Acyl-glucuronide reactivity

One of the reasons behind unexpected drug induced toxicity can be chemically reactive metabolites that bind covalently to protein or DNA. Due to their high reactivity and short life-span, these metabolites cannot be analyzed directly as such, but have to be first stabilized by trapping agents, such as S-glutathione (GSH), cyanide (KCN) or semicarbazide (SCA). Of these, GSH is clearly the most used trapping agent, although KCN and SCA may be used for trapping certain types of reactive metabolites that are not trapped by GSH, such as iminium ions or aldehydes. In addition, acyl-glucuronide conjugates, formed in the presence of carboxylic acid group, may cause toxicity by covalent binding to proteins.

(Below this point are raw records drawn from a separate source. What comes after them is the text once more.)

(** * Row lineage and metadata tracking: a shallow embedding of
      [pipeline_functions.py] and [validation_function.py]

    The Python module keeps one [MetadataManager] object (lineage ledger,
    error ledger, transformation log) that two decorators and the pipeline
    builder write to.  The embedding threads that object, together with the
    two external sources the code reads ([uuid.uuid4] and [time.time]),
    through every call as an explicit [World]; a call either returns a value
    or raises an exception.

    Reading conventions:
    - [pipeline_functions.py] uses the names [ValidationError] and [context]
      inside [handle_row_errors] without importing or defining them; what
      the globals of the module hold for the two names is an explicit
      [Scope], and [module_scope] is the module as it is written, where
      neither is bound;
    - the decorators and [build_pipeline] are given the same manager object,
      as in the usage example of the module;
    - the lines written to the [logging] stream are not part of the state. *)

From Stdlib Require Import ZArith Ascii PrimFloat.
From stdpp Require Import gmap strings list fin_maps pretty.

Local Open Scope string_scope.
Local Open Scope list_scope.

(** ** Python values, exceptions, results *)

(** Scalar cells of a table: the values that can also serve as dictionary
    keys ([None], integers, strings). *)
Inductive Value : Type :=
  | VNone
  | VInt (n : Z)
  | VStr (s : string).

#[global] Instance Value_eq_dec : EqDecision Value.
Proof. solve_decision. Defined.

Definition Value_encode (v : Value) : unit + (Z + string) :=
  match v with
  | VNone => inl tt
  | VInt n => inr (inl n)
  | VStr s => inr (inr s)
  end.

Definition Value_decode (x : unit + (Z + string)) : Value :=
  match x with
  | inl _ => VNone
  | inr (inl n) => VInt n
  | inr (inr s) => VStr s
  end.

#[global] Instance Value_countable : Countable Value.
Proof.
  apply (inj_countable' Value_encode Value_decode).
  by intros [].
Defined.

(** A Python [dict] with string keys and values, in insertion order. *)
Definition StrDict := list (string * string).

(** [d[k] = v]: overwrite in place when the key exists, append otherwise. *)
Fixpoint dict_setitem (k v : string) (d : StrDict) : StrDict :=
  match d with
  | [] => [(k, v)]
  | (k', v') :: rest =>
      if decide (k' = k) then (k, v) :: rest
      else (k', v') :: dict_setitem k v rest
  end.

(** [repr] of a [str]: single quotes, unless the text has a single quote
    and no double quote; backslash, the chosen quote and control characters
    are escaped. *)
Definition hex_digit (n : N) : ascii :=
  match n with
  | 0 => "0" | 1 => "1" | 2 => "2" | 3 => "3" | 4 => "4" | 5 => "5"
  | 6 => "6" | 7 => "7" | 8 => "8" | 9 => "9" | 10 => "a" | 11 => "b"
  | 12 => "c" | 13 => "d" | 14 => "e" | _ => "f"
  end%N%char.

Definition backslash : ascii := "\"%char.
Definition single_quote : ascii := "'"%char.
Definition double_quote : ascii := ascii_of_nat 34.

Definition repr_char (quote : ascii) (c : ascii) : string :=
  let n := N_of_ascii c in
  if decide (c = backslash) then String backslash (String backslash "")
  else if decide (c = quote) then String backslash (String quote "")
  else if decide (n = 10%N) then String backslash "n"
  else if decide (n = 13%N) then String backslash "r"
  else if decide (n = 9%N) then String backslash "t"
  else if decide (n < 32 ∨ n = 127)%N
       then String backslash
              (String "x" (String (hex_digit (n / 16)) (String (hex_digit (n mod 16)) "")))
  else String c "".

Fixpoint string_has (c : ascii) (s : string) : bool :=
  match s with
  | EmptyString => false
  | String c' rest => if decide (c' = c) then true else string_has c rest
  end.

Fixpoint repr_body (quote : ascii) (s : string) : string :=
  match s with
  | EmptyString => ""
  | String c rest => repr_char quote c +:+ repr_body quote rest
  end.

Definition repr_str (s : string) : string :=
  let quote : ascii :=
    if string_has single_quote s && negb (string_has double_quote s)
    then double_quote else single_quote in
  String quote (repr_body quote s) +:+ String quote "".

(** [repr] of a [dict] of strings. *)
Fixpoint repr_items (d : StrDict) : string :=
  match d with
  | [] => ""
  | [(k, v)] => repr_str k +:+ ": " +:+ repr_str v
  | (k, v) :: rest => repr_str k +:+ ": " +:+ repr_str v +:+ ", " +:+ repr_items rest
  end.

Definition repr_dict (d : StrDict) : string :=
  "{" +:+ repr_items d +:+ "}".

(** Instances of [Exception] subclasses: what an [except Exception] clause
    catches.  [ValidationError] carries its [errors] mapping. *)
Inductive Exn : Type :=
  | ValidationError (errors : StrDict)
  | NameError (name : string)
  | KeyError (key : string)
  | ValueError (msg : string)
  | PyException (cls : string) (msg : string).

Liability for toxicity of an acyl glucuronide metabolite may be evaluated by measuring the rate of acyl-migration, i.e., formation of isomeric acyl-glucuronides and eventually formation of reactive aldehyde-isomer. This method is a valuable tool for assessing acyl-glucuronide reactivity without the need for synthetised glucuronide metabolites. In addition to acyl glucuronide conjugates, also formation of even more reactive Acyl CoA-conjugates or other related conjugates (glycine, taurine, carnitine) may be investigated by our methods.